As a bonus, it comes together with simple ingredients and is an absolute treat. A perfect cake to share with friends and family over a good cup of coffee or tea!
While mawa or khoya refers to a rich and creamy milk solid attained by evaporating the moisture from the milk. So, combining both sooji and mawa in one recipe was a no-brainer. The rich and creamy texture of mawa complements the coarse and grainy texture of sooji perfectly! Whether it be eggless red velvet cupcakes or coconut cookies, I adore baking recipes that can be made with pantry/fridge staples, and today’s recipe, Eggless Sooji Mawa cake, is all about that – basic ingredients and no special equipment needed. Just a bowl and spatula to mix the ingredients and a baking pan to bake the mawa cake. I have baked this Eggless Sooji mawa cake so many times, and every time it is a winner. The hint of cardamom flavor and the creamy texture that comes from mawa is undeniably the best and addicting! If you have never tried a Semolina cake, then you should give this one a try! Trust me; you will not be disappointed.

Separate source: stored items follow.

(** A receiver with nothing but an identity, a name and an address, for
    evaluating the definitions. *)
Definition example_device (d : DeviceId) (name : text) : Device :=
  {| dev_id := d; dev_name := name; dev_model := []; dev_manufacturer := None;
     dev_serial_number := None; dev_addresses := [V4 [10; 0; 0; 7]]; dev_port := 7000;
     dev_features := 0; dev_required_sender_features := None; dev_public_key := None;
     dev_source_version := default_version; dev_firmware_version := None;
     dev_os_version := None; dev_protocol_version := None; dev_requires_password := false;
     dev_status_flags := 0; dev_access_control := None; dev_pairing_identity := None;
     dev_system_pairing_identity := None; dev_bluetooth_address := None;
     dev_homekit_home_id := None; dev_group_id := None; dev_is_group_leader := false;
     dev_group_public_name := None; dev_group_contains_discoverable_leader := false;
     dev_home_group_id := None; dev_household_id := None; dev_parent_group_id := None;
     dev_parent_group_contains_discoverable_leader := false; dev_tight_sync_id := None;
     dev_raop_port := None; dev_raop_encryption_types := None; dev_raop_codecs := None;
     dev_raop_transport := None; dev_raop_metadata_types := None;
     dev_raop_digest_auth := false; dev_vodka_version := None |}.

End Device.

» Sooji – I have used fine-grain Semolina for this mawa cake recipe. Fine sooji can be found in the baking aisle of your grocery store. Semolina is rich in protein and gluten, making it one of the best ingredients to use for baking. » Baking powder – lends a fine, tight crumb and smooth top to this mawa cake. » Salt – to balance the overall flavor. » Butter- It helps to lighten this cake and prevent it from being dense due to the sooji. Butter also lends a rich taste and a luxurious mouthfeel to this cake. » Sugar – to sweeten our cake. » Yogurt – It adds moisture & richness to the batter. » Mawa – Also known as Khoya or Khova, is our star ingredient. I have used homemade mawa, but you can most certainly use store-bought mawa to save time. » Cardamom Essence – adds a distinct yet subtle flavor to this sooji cake. » Milk – add tenderness and lighten the semolina cake batter. » Pistachios – a handful of pistachios to sprinkle on top.
Preheat the oven to 330 degrees F.
Combine sugar and butter in a large mixing bowl.

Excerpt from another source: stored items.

Lemma slot_insert (rs : gmap DeviceId ReceiverServices) receiver kind0 d r kind :
  (s ← <[receiver := set_slot (default empty_services (rs !! receiver)) kind0 (Some d)]> rs !! r;
   slot s kind)
  = if decide (r = receiver /\ kind = kind0) then Some d else (s ← rs !! r; slot s kind).
Proof.
  destruct (decide (r = receiver)) as [->|Hr].
  - rewrite lookup_insert_eq. cbn. rewrite slot_set_slot.
    destruct (decide (kind0 = kind)) as [->|]; [by rewrite decide_True|].
    rewrite decide_False by naive_solver. destruct (rs !! receiver); [done|]. by destruct kind.
  - rewrite lookup_insert_ne, decide_False by naive_solver. done.
Qed.

(** The rows after the key has left the receiver it named before. *)
Definition detached (ix : ServiceIndex) (key : ServiceKey) (receiver : DeviceId)
  : gmap DeviceId ReceiverServices :=
  match service_to_receiver ix !! key with
  | Some previous =>
      if bool_decide (previous = receiver) then resolvers ix
      else clear_service_slot (resolvers ix) previous key
  | None => resolvers ix
  end.

Lemma slot_detached ix key receiver r kind :
  (s ← detached ix key receiver !! r; slot s kind)
  = if decide (service_to_receiver ix !! key = Some r /\ r <> receiver /\ kind = fst key)
    then None else slot_of ix r kind.
Proof.
  unfold detached, slot_of. destruct (service_to_receiver ix !! key) as [p|] eqn:E.
  - case_bool_decide as Hp.
    + rewrite decide_False by naive_solver. done.
    + rewrite slot_clear. destruct (decide _) as [[-> ->]|Hn].
      * by rewrite decide_True.
      * rewrite decide_False by naive_solver. done.
  - rewrite decide_False by naive_solver. done.
Qed.

Lemma upsert_indexes live ix key d :
  indexes live ix -> one_name_each live -> one_name_each (<[key := d]> live) ->
  indexes (<[key := d]> live) (fst (upsert ix key d)).
Proof.
  intros [Hn Hs Hr] Hu Hu'. unfold upsert. fold (detached ix key (dev_id d)).
  set (rs := detached ix key (dev_id d)). split; cbn [fst service_to_receiver resolvers].
  - by rewrite Hn, fmap_insert.
  - intros r kind d'. unfold slot_of. cbn [resolvers]. rewrite slot_insert.
    subst rs. rewrite slot_detached, Hn, lookup_fmap.
    destruct (decide (r = dev_id d /\ kind = fst key)) as [[-> ->]|Hne].
    { split.
      - intros [= <-]. exists (snd key). rewrite <- surjective_pairing, lookup_insert_eq. done.
      - intros (name & Hl & Hid).
        assert (key = (fst key, name)) as Hk.
        { apply (Hu' key (fst key, name) d d'); [apply lookup_insert_eq|done|done|done]. }
        rewrite <- Hk, lookup_insert_eq in Hl. congruence. }
    destruct (decide _) as [(Hp & Hpr & ->)|Hkeep].
    + split; [done|]. intros (name & Hl & Hid). exfalso.
      apply fmap_Some in Hp as (d0 & Hl0 & ->).
      apply lookup_insert_Some in Hl as [[_ <-]|[Hk Hl]]; [congruence|].
      apply Hk. by apply (Hu key (fst key, name) d0 d').
    + rewrite Hs. apply exist_proper. intros name.
      destruct (decide (key = (kind, name))) as [->|Hk].
      * rewrite lookup_insert_eq. split; [|naive_solver].
        intros [Hl Hid]. exfalso. apply Hkeep. rewrite Hl. cbn. naive_solver.
      * by rewrite lookup_insert_ne.
  - intros r s [[<- <-]|[_ Hs']]%lookup_insert_Some.
    + rewrite merged_None. intros [Ha Hb].
      pose proof (slot_set_slot (default empty_services (rs !! dev_id d)) (fst key) (fst key)
                    (Some d)) as H.
      rewrite decide_True in H by done. destruct (fst key); cbn [slot] in H; congruence.
    + subst rs. unfold detached in Hs'. destruct (service_to_receiver ix !! key) as [p|];
        [|by apply (Hr r)].
      destruct (bool_decide _); [by apply (Hr r)|]. by apply (rows_clear _ _ _ Hr) in Hs'.
Qed.

Lemma remove_indexes live ix key :
  indexes live ix -> one_name_each live ->
  indexes (delete key live) (fst (removal_event ix key)).
Proof.
  intros [Hn Hs Hr] Hu. unfold removal_event, resolve, remove. rewrite Hn, lookup_fmap.
  destruct (live !! key) as [d0|] eqn:E; cbn.
  - split; cbn.
    + by rewrite fmap_delete.
    + intros r kind d. unfold slot_of. cbn. rewrite slot_clear. fold (slot_of ix r kind).
      destruct (decide _) as [[-> ->]|Hne].
      * split; [done|]. intros (name & [Hk Hl]%lookup_delete_Some & Hid). exfalso.
        apply Hk. by apply (Hu key (fst key, name) d0 d).
      * rewrite Hs. apply exist_proper. intros name. rewrite lookup_delete_Some.
        split; [|naive_solver]. intros [Hl Hid]. split; [|done]. split; [|done].
        intros ->. naive_solver.
    + by apply rows_clear.
  - rewrite delete_id by done. by split.
Qed.

(** Every prefix of the history keeps [one_name_each]. *)
Fixpoint one_name_always (live : gmap ServiceKey Device) (ops : list IndexOp) : Prop :=
  one_name_each live /\
  match ops with [] => True | op :: ops' => one_name_always (step_live live op) ops' end.

Definition run_index (ix : ServiceIndex) (ops : list IndexOp) : ServiceIndex :=
  fold_left (fun ix op => fst (step_index ix op)) ops ix.
Definition run_live (live : gmap ServiceKey Device) (ops : list IndexOp)
  : gmap ServiceKey Device := fold_left step_live ops live.

Lemma one_name_now live ops : one_name_always live ops -> one_name_each live.
Proof. destruct ops; naive_solver. Qed.

Lemma step_indexes live ix op :
  indexes live ix -> one_name_each live -> one_name_each (step_live live op) ->
  indexes (step_live live op) (fst (step_index ix op)).
Proof. destruct op; cbn; [apply upsert_indexes|intros ? ? _; by apply remove_indexes]. Qed.

Lemma run_indexes ops live ix :
  indexes live ix -> one_name_always live ops ->
  indexes (run_live live ops) (run_index ix ops).
Proof.
  revert live ix. induction ops as [|op ops IH]; intros live ix Hi [Hu Hrest]; [done|].
  apply IH; [|done]. apply step_indexes; [done|done|by eapply one_name_now].
Qed.

Lemma empty_indexes : indexes ∅ empty_index.
Proof.
  split; [done| |done]. intros r kind d. unfold slot_of. cbn. rewrite lookup_empty. cbn.
  split; [done|]. intros (name & H & _). by rewrite lookup_empty in H.
Qed.

(** C20: As long as no receiver announces one kind of service under two names at
    once, the index is exactly the set of live services, whatever the order of
    resolutions, moves of a name between receivers, and removals: each live
    service names its receiver, a receiver's AirPlay and RAOP records are its
    live services, and a receiver is known exactly while one of them lives. *)
Theorem index_is_the_live_services (ops : list IndexOp) :
  one_name_always ∅ ops ->
  let live := run_live ∅ ops in
  let ix := run_index empty_index ops in
  (forall key, resolve ix key = dev_id <$> live !! key) /\
  (forall r kind d, slot_of ix r kind = Some d <->
     exists name, live !! (kind, name) = Some d /\ dev_id d = r) /\
  (forall r, contains ix r = true <-> exists key d, live !! key = Some d /\ dev_id d = r).
Proof.
  intros Hu live ix. destruct (run_indexes ops ∅ empty_index empty_indexes Hu) as [Hn Hs Hr].
  fold live ix in Hn, Hs, Hr. split; [|split; [exact Hs|]].
  - intros key. unfold resolve. by rewrite Hn, lookup_fmap.
  - intros r. unfold contains. destruct (resolvers ix !! r) as [s|] eqn:E; cbn.
    + split; [intros _|done]. specialize (Hr r s E). rewrite merged_None in Hr.
      assert (exists kind d, slot s kind = Some d) as (kind & d & Hd).
      { destruct (airplay s) eqn:Ea; [by exists AirPlay; eauto|].
        destruct (raop s) eqn:Eb; [by exists Raop; eauto|]. naive_solver. }
      destruct (proj1 (Hs r kind d)) as (name & Hl & Hid); [unfold slot_of; by rewrite E|eauto].
    + split; [done|]. intros ([kind name] & d & Hl & Hid).
      assert (slot_of ix r kind = Some d) as H by (apply Hs; eauto).
      unfold slot_of in H. by rewrite E in H.
Qed.

Lemma one_name_singleton key d : one_name_each {[ key := d ]}.
Proof.
  intros k1 k2 d1 d2 H1 H2 _ _.
  apply lookup_singleton_Some in H1 as [<- _], H2 as [<- _]. done.
Qed.

Lemma one_name_empty : one_name_each ∅.
Proof. intros k1 k2 d1 d2 H1. by rewrite lookup_empty in H1. Qed.

Lemma index_is_the_live_services_witness :
  let d := example_device (MkDeviceId 1 2 3 4 5 6) (lit "Kitchen") in
  let ix := run_index empty_index [Upsert (AirPlay, lit "Kitchen._airplay._tcp.local.") d] in
  resolve ix (AirPlay, lit "Kitchen._airplay._tcp.local.") = Some (MkDeviceId 1 2 3 4 5 6).
Proof.
  intros d ix.
  destruct (index_is_the_live_services [Upsert (AirPlay, lit "Kitchen._airplay._tcp.local.") d])
    as (H & _).
  - split; [apply one_name_empty|]. split; [apply one_name_singleton|exact I].
  - exact (H (AirPlay, lit "Kitchen._airplay._tcp.local.")).
Defined.

(** A receiver that is announced under a new name before the old one expires
    is lost when the old name goes: the removal clears the slot the new record
    lives in, although that service is still announced. *)
Theorem renamed_receiver_is_lost (d1 d2 : Device) (old new : text) :
  old <> new -> dev_id d1 = dev_id d2 ->
  let ops := [Upsert (AirPlay, old) d1; Upsert (AirPlay, new) d2] in
  let '(ix, yielded) := removal_event (run_index empty_index ops) (AirPlay, old) in
  yielded = Some (Removed (dev_id d2)) /\
  device ix (dev_id d2) = None /\
  run_live ∅ (ops ++ [Remove (AirPlay, old)]) !! (AirPlay, new) = Some d2.
Proof.
  intros Hne Hid ops. unfold removal_event, resolve, remove.
  assert (Hold : service_to_receiver (run_index empty_index ops) !! (AirPlay, old)
                 = Some (dev_id d2)).
  { cbn. rewrite lookup_insert_ne by congruence. rewrite lookup_insert_eq. congruence. }
  assert (Hrow : resolvers (run_index empty_index ops) !! dev_id d2
                 = Some {| airplay := Some d2; raop := None |}).
  { assert (Hnew : forall (m : gmap ServiceKey DeviceId) x,
      <[(AirPlay, old) := x]> m !! (AirPlay, new) = m !! (AirPlay, new))
      by (intros; apply lookup_insert_ne; congruence).
    cbn. rewrite Hnew, !lookup_empty. cbn. by rewrite <- Hid, !lookup_insert_eq. }
  rewrite Hold. cbn [fst]. split; [done|]. split.
  - unfold device. cbn [resolvers]. unfold clear_service_slot. rewrite Hrow. cbn.
    by rewrite lookup_delete_eq.
  - cbn. rewrite lookup_delete_ne by congruence. apply lookup_insert_eq.
Qed.

(** A name that moves to another receiver takes the first receiver out of the
    index, and no event says so. *)
Theorem replaced_receiver_is_not_reported (d1 d2 : Device) (name : text) :
  dev_id d1 <> dev_id d2 ->
  let '(ix1, e1) := upsert empty_index (AirPlay, name) d1 in
  let '(ix2, e2) := upsert ix1 (AirPlay, name) d2 in
  e1 = Some (Added d1) /\ e2 = Some (Added d2) /\ contains ix2 (dev_id d1) = false.
Proof.
  intros Hne. cbn. rewrite !lookup_empty, lookup_insert_eq, bool_decide_false by done.
  unfold clear_service_slot. cbn. rewrite lookup_insert_eq. cbn.
  rewrite delete_insert_eq, lookup_delete_ne, lookup_empty by done. cbn.
  split; [done|]. split; [done|]. unfold contains. cbn.
  rewrite lookup_insert_ne by done. by rewrite lookup_delete_eq.
Qed.

End Browser.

Using a handheld beater, cream butter, and sugar together until light in color and fluffy.
Next, add mawa to the creamed sugar-butter mixture.
Whisk the mixture until smooth and creamy.
Add baking powder.
Mix it well. Make sure to scrape the sides of the bowl regularly.

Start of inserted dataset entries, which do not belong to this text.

Lemma begin_inv n s :
  inv n s -> pc s = PStart -> n < 2 ^ 64 - 1 -> inv (n + 1) (begin_generation s).
Proof.
  intros [Hc [Hp _]] Hpc Hn. rewrite Hpc in Hp. pose proof (core_gen _ _ _ _ _ Hc).
  pose proof (core_shared _ _ _ _ _ Hc) as Hsh. pose proof (core_next _ _ _ _ _ Hc) as [Hc' Hnone].
  unfold begin_generation.
  replace (sat_add 64 (generation s) 1) with (generation s + 1) by (unfold sat_add; lia).
  cbn [apply_update]. rewrite Hsh.
  replace (generation s + 1 <? generation s) with false by lia. cbn [fst].
  set (state := if preserve_unknown s then _ else _).
  assert (Hst : ds_generation state = generation s + 1 /\ ds_phase state = Running /\
                all_unknown (ds_receivers state)).
  { subst state. destruct (preserve_unknown s); cbn; (split; [done|]); (split; [done|]).
    - apply all_unknown_mark.
    - apply map_Forall_empty. }
  destruct Hst as (Hg & Hph & Hrows). push_cases.
  - apply finish_keeps_inv. cbn. by rewrite Hg.
  - unfold inv, pc_ok, sent. cbn. rewrite Hg. split; [by apply core_push|].
    split; [|done]. split; [done|].
    exists (ds_receivers state), []. split; [done|]. split; [done|].
    rewrite app_assoc, of_generation_snoc, Hnone by done. done.
  - unfold inv, pc_ok, sent. cbn. rewrite Hg. done.
Qed.

Lemma failure_inv policy n s error now wall s' :
  core n (generation s) (ds_generation (shared s)) (queue s) (received s) ->
  preserve_unknown s = false ->
  schedule_failure policy s error now wall = Some s' -> inv n s'.
Proof.
  intros Hc Hp. unfold schedule_failure. destruct (discovery_delay _ _ _) as [delay|]; [|done].
  cbn [mbind option_bind]. push_cases; intros [= <-].
  - by apply leave_inv.
  - unfold inv, pc_ok. cbn. split; [by apply core_push|]. eauto.
  - by apply leave_inv.
Qed.

Lemma take_event_inv n s event :
  inv n s -> pc s = PSelect -> inv n (take_event s event).
Proof.
  intros [Hc [Hp Hpr]] Hpc. rewrite Hpc in Hp, Hpr. destruct Hp as (Hph & base & es & Hb & Hr & Ht).
  pose proof (core_shared _ _ _ _ _ Hc) as Hsh.
  unfold take_event, apply_update, apply_event. rewrite Hsh, Z.ltb_irrefl. cbn [negb].
  push_cases; [by apply leave_inv| |by apply leave_inv].
  unfold inv, pc_ok, sent in *. cbn. rewrite Hpc. split; [by apply core_push|].
  split; [|done]. split; [done|]. exists base, (es ++ [event]). split; [done|].
  rewrite fold_left_app, app_assoc, of_generation_snoc by done. cbn.
  split; [by rewrite Hr|]. by rewrite Ht, fmap_app.
Qed.

Lemma pc_ok_ext s s' :
  pc s' = pc s -> generation s' = generation s -> shared s' = shared s ->
  preserve_unknown s' = preserve_unknown s -> sent s' = sent s -> pc_ok s -> pc_ok s'.
Proof. intros E1 E2 E3 E4 E5. unfold pc_ok. by rewrite E1, E2, E3, E4, E5. Qed.

Lemma core_taken n g dsg u q rc : core n g dsg (u :: q) rc -> core n g dsg q (rc ++ [u]).
Proof.
  intros [? ? Hq Ht Hs]. cbn in Hq. split; [done|done|lia|..]; by rewrite <- app_assoc.
Qed.

Lemma step_inv policy n s i s' :
  inv n s -> n < 2 ^ 64 - 1 -> step policy s i = Some s' -> inv (n + 1) s'.
Proof.
  intros Hi Hn Hstep. assert (Hweak : forall t, inv n t -> inv (n + 1) t).
  { intros t [Hc Hp]. split; [eapply core_mono; [exact Hc|lia]|done]. }
  destruct (Hi) as [Hc Hp]. destruct i; cbn in Hstep.
  - injection Hstep as <-. apply Hweak. split; [done|]. by apply (pc_ok_ext s).
  - injection Hstep as <-. apply Hweak. split; [done|]. by apply (pc_ok_ext s).
  - destruct (queue s) as [|u rest] eqn:Eq; [done|]. injection Hstep as <-. apply Hweak.
    split; [cbn; by apply core_taken|]. apply (pc_ok_ext s); try done.
    unfold sent. cbn. by rewrite Eq, <- app_assoc.
  - injection Hstep as <-. apply Hweak. split; [done|]. by apply (pc_ok_ext s).
  - destruct (pc s) eqn:Epc; try done; injection Hstep as <-.
    + apply Hweak. split; [done|]. unfold pc_ok in Hp |- *. rewrite Epc in Hp. cbn.
      destruct Hp as [-> _]. done.
    + by apply begin_inv.
  - destruct (pc s) eqn:Epc; try done. destruct r as [[]|error].
    + injection Hstep as <-. apply Hweak. split; [done|].
      unfold pc_ok in Hp |- *. rewrite Epc in Hp. exact Hp.
    + apply Hweak. eapply failure_inv; [done| |exact Hstep].
      unfold pc_ok in Hp. rewrite Epc in Hp. apply Hp.
  - destruct (pc s) eqn:Epc; try done.
    assert (Hpr : preserve_unknown s = false)
      by (unfold pc_ok in Hp; rewrite Epc in Hp; apply Hp).
    apply Hweak. destruct i as [[event|error]|].
    + injection Hstep as <-. by apply take_event_inv.
    + by eapply failure_inv.
    + by eapply failure_inv.
  - destruct (next_control (watch s)) as [[control w]|]; [|done]. cbn in Hstep.
    unfold pc_ok in Hp.
    destruct (pc s) eqn:Epc; try done; injection Hstep as <-; apply Hweak;
      try (apply leave_inv; [done|apply Hp]).
    destruct (settle_control control); [|by apply finish_keeps_inv|];
      (split; [done|]); unfold pc_ok; cbn; naive_solver.
  - unfold pc_ok in Hp. destruct (pc s) eqn:Epc; try done; injection Hstep as <-; apply Hweak.
    + apply leave_inv; [done|apply Hp].
    + split; [done|]. unfold pc_ok; cbn; naive_solver.
Qed.

Lemma start_inv : inv 0 start.
Proof. split; [split; [done|done|cbn; lia|constructor|constructor]|done]. Qed.

Lemma run_inv policy inputs n s s' :
  inv n s -> n + Z.of_nat (length inputs) < 2 ^ 64 -> run policy s inputs = Some s' ->
  inv (n + Z.of_nat (length inputs)) s'.
Proof.
  revert n s. induction inputs as [|i inputs IH]; intros n s Hi Hn Hrun; cbn [run] in Hrun.
  - injection Hrun as <-. cbn. by rewrite Z.add_0_r.
  - destruct (step policy s i) as [s1|] eqn:E; [|done]. cbn [length] in *.
    replace (n + Z.of_nat (S (length inputs))) with (n + 1 + Z.of_nat (length inputs)) by lia.
    apply (IH (n + 1) s1); [|lia|done]. eapply step_inv; [done|lia|done].
Qed.

(** C19: Whatever is requested, answered and consumed in any order, while a
    generation is browsing the updates of that generation, taken or still
    queued, are its [Started] followed by exactly the browse events that made
    the supervisor's inventory, in order and none missing; they start from rows
    that are all unknown, so every receiver the inventory calls available was
    announced by this very generation.  Updates reach the consumer in
    generation order, and at most 256 wait at any time. *)
Theorem consumer_can_replay_inventory (policy : RetryPolicy) (inputs : list Input)
    (s : Supervisor) :
  Z.of_nat (length inputs) < 2 ^ 64 -> run policy start inputs = Some s ->
  StronglySorted tag_le (sent s) /\ (length (queue s) <= 256)%nat /\
  (pc s = PSelect ->
   exists base es,
     all_unknown base /\ ds_receivers (shared s) = fold_left fold_event es base /\
     of_generation (generation s) (sent s)
     = Started (generation s) :: (Receiver (generation s) <$> es)).
Proof.
  intros Hn Hrun. destruct (run_inv policy inputs 0 start s start_inv Hn Hrun) as [Hc [Hp _]].
  split; [apply Hc|]. split; [apply (core_queue _ _ _ _ _ Hc)|].
  intros Hpc. rewrite Hpc in Hp. apply Hp.
Qed.

(** Availability in the inventory is evidence from the running generation. *)
Lemma fold_available es base r k :
  all_unknown base -> fold_left fold_event es base !! r = Some k -> kr_available k = true ->
  exists pre d post, (es = pre ++ Added d :: post \/ es = pre ++ Updated d :: post) /\
    dev_id d = r /\ k = known_of d /\ Forall (fun e => event_device_id e <> r) post.
Proof.
  intros Hb. revert k. induction es as [|e es IH] using rev_ind; intros k Hk Ha.
  - specialize (Hb r k Hk). cbn in Hb. congruence.
  - rewrite fold_left_app in Hk. cbn in Hk.
    destruct (decide (event_device_id e = r)) as [He|He].
    + destruct e as [d|d|id]; cbn in Hk, He.
      * rewrite He, lookup_insert_eq in Hk. injection Hk as <-.
        exists es, d, []. split; [by left|]. by split.
      * rewrite He, lookup_insert_eq in Hk. injection Hk as <-.
        exists es, d, []. split; [by right|]. by split.
      * rewrite He, lookup_alter_eq in Hk. apply fmap_Some in Hk as (k' & _ & ->). done.
    + assert (Hk' : fold_left fold_event es base !! r = Some k).
      { destruct e as [d|d|id]; cbn in Hk, He.
        - by rewrite lookup_insert_ne in Hk.
        - by rewrite lookup_insert_ne in Hk.
        - by rewrite lookup_alter_ne in Hk. }
      destruct (IH k Hk' Ha) as (pre & d & post & Hes & Hd & Hkn & Hpost).
      exists pre, d, (post ++ [e]). split.
      * destruct Hes as [-> | ->]; rewrite <- app_assoc; [by left|by right].
      * split; [done|]. split; [done|]. apply Forall_app_2; [done|]. by repeat constructor.
Qed.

Add fine sooji to this mix.
Slowly add milk to the mawa sooji mixture. The batter may look curdled at this point. Don’t worry; it’s absolutely fine. This curdling of ingredients will not affect the final cake.
Once all the milk is used, scrape the sides of the bowl one last time.
Grease an 8-inch round springform baking pan.
Use an offset spatula spread the sooji mawa cake batter evenly into the corners and along the edges of the baking pan.
To help get rid of trapped air bubbles, tap the baking pan on the counter a few times. Sprinkle crushed pistachios on top.
Place the pan in the preheated oven and bake for 40-42 minutes or until the toothpick comes out clean. Remove the Sooji mawa cake from the oven and set it over the counter to cool. Allow the cake to cool in the pan for 10-12 minutes. Run a knife around the edges of the cake to loosen the band. Serve hot with a cup of hot tea or coffee.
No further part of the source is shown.